- DATA FOR THIS TASK:
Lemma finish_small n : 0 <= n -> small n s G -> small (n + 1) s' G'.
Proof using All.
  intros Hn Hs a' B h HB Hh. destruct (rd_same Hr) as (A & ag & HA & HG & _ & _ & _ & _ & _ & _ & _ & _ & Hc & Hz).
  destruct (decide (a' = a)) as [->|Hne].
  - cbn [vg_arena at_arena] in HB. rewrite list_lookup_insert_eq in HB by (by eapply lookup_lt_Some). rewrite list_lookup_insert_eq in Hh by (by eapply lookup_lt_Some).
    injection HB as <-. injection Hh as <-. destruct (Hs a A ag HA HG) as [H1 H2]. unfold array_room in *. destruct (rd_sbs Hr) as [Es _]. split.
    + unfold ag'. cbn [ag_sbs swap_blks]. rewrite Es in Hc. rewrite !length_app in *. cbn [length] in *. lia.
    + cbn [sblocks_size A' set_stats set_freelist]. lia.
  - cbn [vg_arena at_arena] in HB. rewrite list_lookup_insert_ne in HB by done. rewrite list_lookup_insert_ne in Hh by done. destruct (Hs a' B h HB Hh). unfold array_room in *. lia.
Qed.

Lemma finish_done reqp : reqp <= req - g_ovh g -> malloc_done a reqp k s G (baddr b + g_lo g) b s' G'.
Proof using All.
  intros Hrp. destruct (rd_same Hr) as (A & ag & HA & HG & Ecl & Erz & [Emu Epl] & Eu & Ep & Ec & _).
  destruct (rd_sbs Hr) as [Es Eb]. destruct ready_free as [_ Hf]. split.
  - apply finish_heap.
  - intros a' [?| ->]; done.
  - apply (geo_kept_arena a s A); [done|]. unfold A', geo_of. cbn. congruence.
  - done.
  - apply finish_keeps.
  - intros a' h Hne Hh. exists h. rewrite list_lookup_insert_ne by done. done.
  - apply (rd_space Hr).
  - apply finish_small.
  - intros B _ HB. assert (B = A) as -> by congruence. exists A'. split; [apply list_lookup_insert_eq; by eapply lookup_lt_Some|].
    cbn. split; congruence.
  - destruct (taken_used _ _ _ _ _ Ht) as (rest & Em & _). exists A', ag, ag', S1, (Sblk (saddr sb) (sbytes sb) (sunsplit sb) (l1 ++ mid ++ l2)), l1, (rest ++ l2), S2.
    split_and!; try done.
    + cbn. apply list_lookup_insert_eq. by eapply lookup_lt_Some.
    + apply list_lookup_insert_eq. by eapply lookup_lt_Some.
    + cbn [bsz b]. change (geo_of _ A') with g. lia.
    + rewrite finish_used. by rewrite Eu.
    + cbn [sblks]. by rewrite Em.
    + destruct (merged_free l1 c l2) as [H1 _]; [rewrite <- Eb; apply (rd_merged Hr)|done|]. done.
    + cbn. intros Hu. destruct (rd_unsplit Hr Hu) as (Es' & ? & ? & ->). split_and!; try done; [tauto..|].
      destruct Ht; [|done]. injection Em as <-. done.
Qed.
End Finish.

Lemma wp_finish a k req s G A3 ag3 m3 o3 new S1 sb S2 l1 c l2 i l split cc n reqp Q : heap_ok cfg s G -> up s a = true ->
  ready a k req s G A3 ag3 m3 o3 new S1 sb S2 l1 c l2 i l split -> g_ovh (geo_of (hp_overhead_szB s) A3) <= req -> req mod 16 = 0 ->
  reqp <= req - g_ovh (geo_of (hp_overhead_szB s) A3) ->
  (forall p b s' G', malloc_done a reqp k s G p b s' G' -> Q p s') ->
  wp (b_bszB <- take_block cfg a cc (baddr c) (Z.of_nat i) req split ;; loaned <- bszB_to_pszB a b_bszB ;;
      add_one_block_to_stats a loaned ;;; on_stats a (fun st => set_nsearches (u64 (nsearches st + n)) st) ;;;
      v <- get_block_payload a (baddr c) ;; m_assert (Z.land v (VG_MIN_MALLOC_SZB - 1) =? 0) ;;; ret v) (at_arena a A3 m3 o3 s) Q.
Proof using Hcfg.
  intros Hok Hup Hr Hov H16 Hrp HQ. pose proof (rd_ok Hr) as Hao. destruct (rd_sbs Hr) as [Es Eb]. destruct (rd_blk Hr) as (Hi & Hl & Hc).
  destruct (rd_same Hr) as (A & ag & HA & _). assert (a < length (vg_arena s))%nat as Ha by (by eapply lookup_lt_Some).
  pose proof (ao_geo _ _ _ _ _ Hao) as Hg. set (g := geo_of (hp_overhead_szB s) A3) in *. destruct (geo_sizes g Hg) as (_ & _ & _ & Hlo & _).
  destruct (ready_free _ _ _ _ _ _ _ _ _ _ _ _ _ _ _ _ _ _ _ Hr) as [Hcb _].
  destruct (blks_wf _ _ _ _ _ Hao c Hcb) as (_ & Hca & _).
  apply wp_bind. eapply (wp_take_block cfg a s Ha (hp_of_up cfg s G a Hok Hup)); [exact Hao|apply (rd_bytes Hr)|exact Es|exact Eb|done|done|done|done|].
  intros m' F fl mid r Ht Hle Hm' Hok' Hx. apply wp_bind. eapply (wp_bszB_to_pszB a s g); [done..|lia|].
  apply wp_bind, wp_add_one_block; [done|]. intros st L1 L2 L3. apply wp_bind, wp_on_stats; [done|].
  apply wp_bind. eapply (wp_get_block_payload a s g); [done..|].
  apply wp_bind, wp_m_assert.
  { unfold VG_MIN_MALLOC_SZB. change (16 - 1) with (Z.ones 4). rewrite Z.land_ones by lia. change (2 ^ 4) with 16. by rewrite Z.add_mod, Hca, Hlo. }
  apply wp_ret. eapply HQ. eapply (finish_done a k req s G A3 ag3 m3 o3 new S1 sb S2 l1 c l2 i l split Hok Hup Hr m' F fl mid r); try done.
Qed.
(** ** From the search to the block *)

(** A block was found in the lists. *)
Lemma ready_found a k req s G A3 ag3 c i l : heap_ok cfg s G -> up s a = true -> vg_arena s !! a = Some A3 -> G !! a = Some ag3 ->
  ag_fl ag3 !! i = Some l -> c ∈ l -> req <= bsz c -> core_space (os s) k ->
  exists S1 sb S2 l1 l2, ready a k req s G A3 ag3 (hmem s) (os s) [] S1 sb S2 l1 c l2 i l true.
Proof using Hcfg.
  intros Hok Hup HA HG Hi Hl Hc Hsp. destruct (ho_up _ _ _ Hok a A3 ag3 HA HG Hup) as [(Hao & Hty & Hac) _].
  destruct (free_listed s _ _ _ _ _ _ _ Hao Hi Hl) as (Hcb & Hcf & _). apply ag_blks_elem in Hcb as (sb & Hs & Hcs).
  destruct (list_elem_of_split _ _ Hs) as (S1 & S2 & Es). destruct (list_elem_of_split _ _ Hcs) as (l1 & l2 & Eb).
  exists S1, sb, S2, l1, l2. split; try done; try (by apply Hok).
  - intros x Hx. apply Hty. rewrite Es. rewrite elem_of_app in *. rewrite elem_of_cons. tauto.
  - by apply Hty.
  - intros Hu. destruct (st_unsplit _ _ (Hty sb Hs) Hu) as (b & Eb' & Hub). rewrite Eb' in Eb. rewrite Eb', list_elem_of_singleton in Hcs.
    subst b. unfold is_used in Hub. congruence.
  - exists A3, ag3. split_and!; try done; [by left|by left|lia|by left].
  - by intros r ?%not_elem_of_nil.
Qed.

==

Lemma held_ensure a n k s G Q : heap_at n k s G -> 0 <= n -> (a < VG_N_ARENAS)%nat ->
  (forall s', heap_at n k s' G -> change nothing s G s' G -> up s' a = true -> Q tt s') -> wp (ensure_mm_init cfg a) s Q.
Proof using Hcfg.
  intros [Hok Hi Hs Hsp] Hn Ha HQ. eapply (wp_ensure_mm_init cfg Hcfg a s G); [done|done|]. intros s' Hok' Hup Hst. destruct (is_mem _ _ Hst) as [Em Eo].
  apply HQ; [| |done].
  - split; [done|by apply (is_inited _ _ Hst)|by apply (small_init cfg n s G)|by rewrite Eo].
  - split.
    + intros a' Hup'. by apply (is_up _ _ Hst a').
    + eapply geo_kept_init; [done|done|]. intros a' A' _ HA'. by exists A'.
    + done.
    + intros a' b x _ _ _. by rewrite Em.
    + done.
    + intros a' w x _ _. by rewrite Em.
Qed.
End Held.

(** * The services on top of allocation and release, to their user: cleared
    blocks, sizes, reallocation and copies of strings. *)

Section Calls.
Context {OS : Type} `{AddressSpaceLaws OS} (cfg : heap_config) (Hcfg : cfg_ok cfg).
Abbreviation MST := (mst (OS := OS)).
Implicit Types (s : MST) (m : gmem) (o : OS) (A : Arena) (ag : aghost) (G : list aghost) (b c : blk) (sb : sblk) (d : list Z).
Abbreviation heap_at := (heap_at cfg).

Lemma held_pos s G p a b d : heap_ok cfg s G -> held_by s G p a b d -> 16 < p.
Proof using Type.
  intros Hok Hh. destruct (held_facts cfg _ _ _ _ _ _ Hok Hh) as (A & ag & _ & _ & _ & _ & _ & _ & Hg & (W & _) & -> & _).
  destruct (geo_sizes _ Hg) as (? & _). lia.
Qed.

...

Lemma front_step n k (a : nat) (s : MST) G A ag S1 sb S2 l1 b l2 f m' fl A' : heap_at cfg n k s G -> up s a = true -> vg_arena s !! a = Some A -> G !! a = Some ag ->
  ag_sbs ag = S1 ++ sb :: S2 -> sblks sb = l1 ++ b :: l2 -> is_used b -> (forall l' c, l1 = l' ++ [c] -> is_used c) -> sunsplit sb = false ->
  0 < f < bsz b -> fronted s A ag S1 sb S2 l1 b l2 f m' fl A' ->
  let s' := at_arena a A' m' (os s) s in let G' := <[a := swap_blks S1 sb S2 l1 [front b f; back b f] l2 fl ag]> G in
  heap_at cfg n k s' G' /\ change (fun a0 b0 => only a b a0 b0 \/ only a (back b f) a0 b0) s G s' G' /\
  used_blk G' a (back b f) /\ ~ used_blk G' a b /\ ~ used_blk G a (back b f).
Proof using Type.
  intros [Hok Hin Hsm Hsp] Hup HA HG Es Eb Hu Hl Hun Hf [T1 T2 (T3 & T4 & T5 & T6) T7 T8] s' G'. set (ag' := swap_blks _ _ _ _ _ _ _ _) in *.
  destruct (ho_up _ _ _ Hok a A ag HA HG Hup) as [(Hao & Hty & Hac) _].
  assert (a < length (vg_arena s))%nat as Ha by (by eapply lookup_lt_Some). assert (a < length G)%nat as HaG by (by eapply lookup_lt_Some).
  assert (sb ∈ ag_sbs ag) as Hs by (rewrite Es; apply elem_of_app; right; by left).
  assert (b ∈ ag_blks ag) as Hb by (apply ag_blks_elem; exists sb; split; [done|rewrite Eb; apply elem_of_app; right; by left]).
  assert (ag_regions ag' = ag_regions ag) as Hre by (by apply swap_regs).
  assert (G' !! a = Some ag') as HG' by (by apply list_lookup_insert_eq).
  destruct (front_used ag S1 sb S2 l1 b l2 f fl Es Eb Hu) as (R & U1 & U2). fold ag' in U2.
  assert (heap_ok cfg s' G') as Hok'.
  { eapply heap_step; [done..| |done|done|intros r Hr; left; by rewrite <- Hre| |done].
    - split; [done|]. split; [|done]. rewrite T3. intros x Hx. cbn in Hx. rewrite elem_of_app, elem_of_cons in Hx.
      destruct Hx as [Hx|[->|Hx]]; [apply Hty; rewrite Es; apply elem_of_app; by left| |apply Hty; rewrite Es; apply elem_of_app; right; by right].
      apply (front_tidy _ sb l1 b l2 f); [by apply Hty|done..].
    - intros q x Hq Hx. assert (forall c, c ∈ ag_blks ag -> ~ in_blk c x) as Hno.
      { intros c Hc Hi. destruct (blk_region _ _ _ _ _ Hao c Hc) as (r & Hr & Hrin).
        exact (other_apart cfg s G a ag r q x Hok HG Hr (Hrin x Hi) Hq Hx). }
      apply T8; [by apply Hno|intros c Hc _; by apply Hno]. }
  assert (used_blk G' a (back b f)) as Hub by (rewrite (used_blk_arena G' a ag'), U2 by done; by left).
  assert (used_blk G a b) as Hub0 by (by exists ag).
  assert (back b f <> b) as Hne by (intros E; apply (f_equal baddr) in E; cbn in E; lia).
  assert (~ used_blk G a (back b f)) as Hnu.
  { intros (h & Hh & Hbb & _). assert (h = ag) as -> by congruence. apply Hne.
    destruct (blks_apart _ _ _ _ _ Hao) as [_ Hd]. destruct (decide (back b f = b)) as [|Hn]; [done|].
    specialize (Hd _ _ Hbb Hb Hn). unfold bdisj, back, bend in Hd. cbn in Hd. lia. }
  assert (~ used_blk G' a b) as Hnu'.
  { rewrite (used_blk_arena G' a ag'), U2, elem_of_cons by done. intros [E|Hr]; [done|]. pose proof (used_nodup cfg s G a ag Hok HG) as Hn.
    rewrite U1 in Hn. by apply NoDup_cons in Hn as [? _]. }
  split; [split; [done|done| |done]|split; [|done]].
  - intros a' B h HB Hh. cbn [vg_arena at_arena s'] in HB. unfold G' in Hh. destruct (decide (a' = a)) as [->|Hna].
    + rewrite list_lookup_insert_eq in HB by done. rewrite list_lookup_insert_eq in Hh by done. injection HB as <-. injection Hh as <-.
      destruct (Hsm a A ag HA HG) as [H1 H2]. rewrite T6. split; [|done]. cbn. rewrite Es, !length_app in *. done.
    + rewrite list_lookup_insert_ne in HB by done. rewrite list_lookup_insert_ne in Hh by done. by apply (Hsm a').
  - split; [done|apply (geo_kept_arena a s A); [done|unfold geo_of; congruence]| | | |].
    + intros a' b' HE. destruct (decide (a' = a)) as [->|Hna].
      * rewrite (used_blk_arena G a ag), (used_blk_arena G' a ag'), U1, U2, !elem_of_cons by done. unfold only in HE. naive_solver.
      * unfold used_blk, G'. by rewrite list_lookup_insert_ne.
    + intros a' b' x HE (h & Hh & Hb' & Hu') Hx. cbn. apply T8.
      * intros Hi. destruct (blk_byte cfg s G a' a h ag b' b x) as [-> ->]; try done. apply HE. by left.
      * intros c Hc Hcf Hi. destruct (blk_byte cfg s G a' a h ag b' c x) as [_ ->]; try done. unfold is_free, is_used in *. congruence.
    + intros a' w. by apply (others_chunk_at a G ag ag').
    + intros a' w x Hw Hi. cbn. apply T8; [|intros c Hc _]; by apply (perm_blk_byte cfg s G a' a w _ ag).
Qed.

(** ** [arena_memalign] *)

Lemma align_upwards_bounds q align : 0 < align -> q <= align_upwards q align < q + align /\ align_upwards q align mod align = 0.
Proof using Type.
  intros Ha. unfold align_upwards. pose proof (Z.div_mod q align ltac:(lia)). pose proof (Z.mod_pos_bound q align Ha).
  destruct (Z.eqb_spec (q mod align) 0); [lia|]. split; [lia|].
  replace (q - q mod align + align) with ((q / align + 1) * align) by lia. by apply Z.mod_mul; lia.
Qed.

- PROMPT: Give the number of lines in the entries that contain the word "only", without any other words.

- RESPONSE AREA: 2